Molecular mechanisms driving the microgels behaviour: A Raman spectroscopy and dynamic light scattering study

Responsive microgels based on poly(N-isopropylacrylamide) (PNIPAM) exhibit peculiar behaviours due to the competition between the hydrophilic and hydrophobic interactions of the constituent networks. The interpenetration of poly-acrylic acid (PAAc), a pH-sensitive polymer, within the PNIPAM network, to form Interpenetrated Polymer Network (IPN) microgels, affects this delicate balance and the typical Volume-Phase Transition (VPT) leading to complex behaviours whose molecular nature is still completely unexplored. Here we investigate the molecular mechanism driving the VPT and its influence on particle aggregation for PNIPAM/PAAc IPN microgels by the combined use of Dynamic Light Scattering and Raman Spectroscopy.

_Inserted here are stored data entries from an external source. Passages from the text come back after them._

(** ** validator_events.go *)
Inductive ScoreEvent :=
  | ScoreEventProposalSuccess | ScoreEventProposalMiss | ScoreEventBackupRefusal | ScoreEventEpochStability
  | ScoreEventOther (n : Z).                  (* any other value of the type *)
Definition set_score (s : spec_float) (misses : Z) (rec : ValidatorScoreRecord) : ValidatorScoreRecord :=
  mkValidatorScoreRecord (Address rec) (StakeClass rec) s (Participation rec) (PoolNode rec) misses
    (LastUpdatedHeight rec) (LastRewardedEpoch rec).
Definition set_height (h : Z) (rec : ValidatorScoreRecord) : ValidatorScoreRecord :=
  mkValidatorScoreRecord (Address rec) (StakeClass rec) (ConsensusScore rec) (Participation rec) (PoolNode rec)
    (ConsecutiveMisses rec) h (LastRewardedEpoch rec).
Definition ensureDefaults (address class : string) (rec : ValidatorScoreRecord) : ValidatorScoreRecord :=
  mkValidatorScoreRecord (if bool_decide (Address rec = "") then address else Address rec)
    (if bool_decide (StakeClass rec = "") then class else StakeClass rec)
    (ConsensusScore rec) (Participation rec) (PoolNode rec)
    (ConsecutiveMisses rec) (LastUpdatedHeight rec) (LastRewardedEpoch rec).
Definition miss_penalty (misses : Z) (score : spec_float) : spec_float :=
  if misses =? 1 then score
  else if misses =? 2 then fsub score fhalf
  else if misses =? 3 then fsub score (float64 2)
  else fsub score (float64 100).
Definition ApplyEvent (event : ScoreEvent) (height : Z) (rec : ValidatorScoreRecord) : ValidatorScoreRecord :=
  let score := ConsensusScore rec in
  let misses := ConsecutiveMisses rec in
  let rec := match event with
    | ScoreEventProposalSuccess => set_score (fadd score (float64 10)) 0 rec
    | ScoreEventProposalMiss => let misses := u32 (misses + 1) in set_score (miss_penalty misses score) misses rec
    | ScoreEventBackupRefusal => set_score (fsub score (float64 10)) misses rec
    | ScoreEventEpochStability => set_score (fadd score (fconst 1 3)) misses rec
    | ScoreEventOther _ => rec
    end in
  set_height height rec.
Definition Weight `{GoFloat} (base : gmap string Z) (poolMultiplier : Z) (rec : ValidatorScoreRecord) : Z :=
  let weight := default 0 (base !! to_lower (StakeClass rec)) in
  let weight := if flt fzero (ConsensusScore rec) then weight +u uint64_of (math_round (ConsensusScore rec)) else weight in
  let weight := if flt fzero (Participation rec) then weight +u uint64_of (math_round (Participation rec)) else weight in
  if PoolNode rec && (1 <? poolMultiplier) then weight *u poolMultiplier else weight.
Definition ApplyValidatorEvent (address class : string) (event : ScoreEvent) (height : Z) : St RewardDB unit := fun db =>
  let key := to_lower address in
  let rec := default no_record (validatorScores db !! key) in
  let rec := ApplyEvent event height (ensureDefaults address class rec) in
  (tt, mkRewardDB (<[key := rec]> (validatorScores db)) (epochPayouts db) (epochSummaries db)).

Our results highlight that PNIPAM hydrophobicity is enhanced by the interpenetration of PAAc promoting interparticle interactions, a crossover concentration is found above which aggregation phenomena become relevant. Moreover we find that, at variance with PNIPAM, for IPN microgels a double-step molecular mechanisms occurs upon crossing the VPT, the first involving the coil-to-globule transition typical of PNIPAM and the latter associated to PAAc steric hindrance.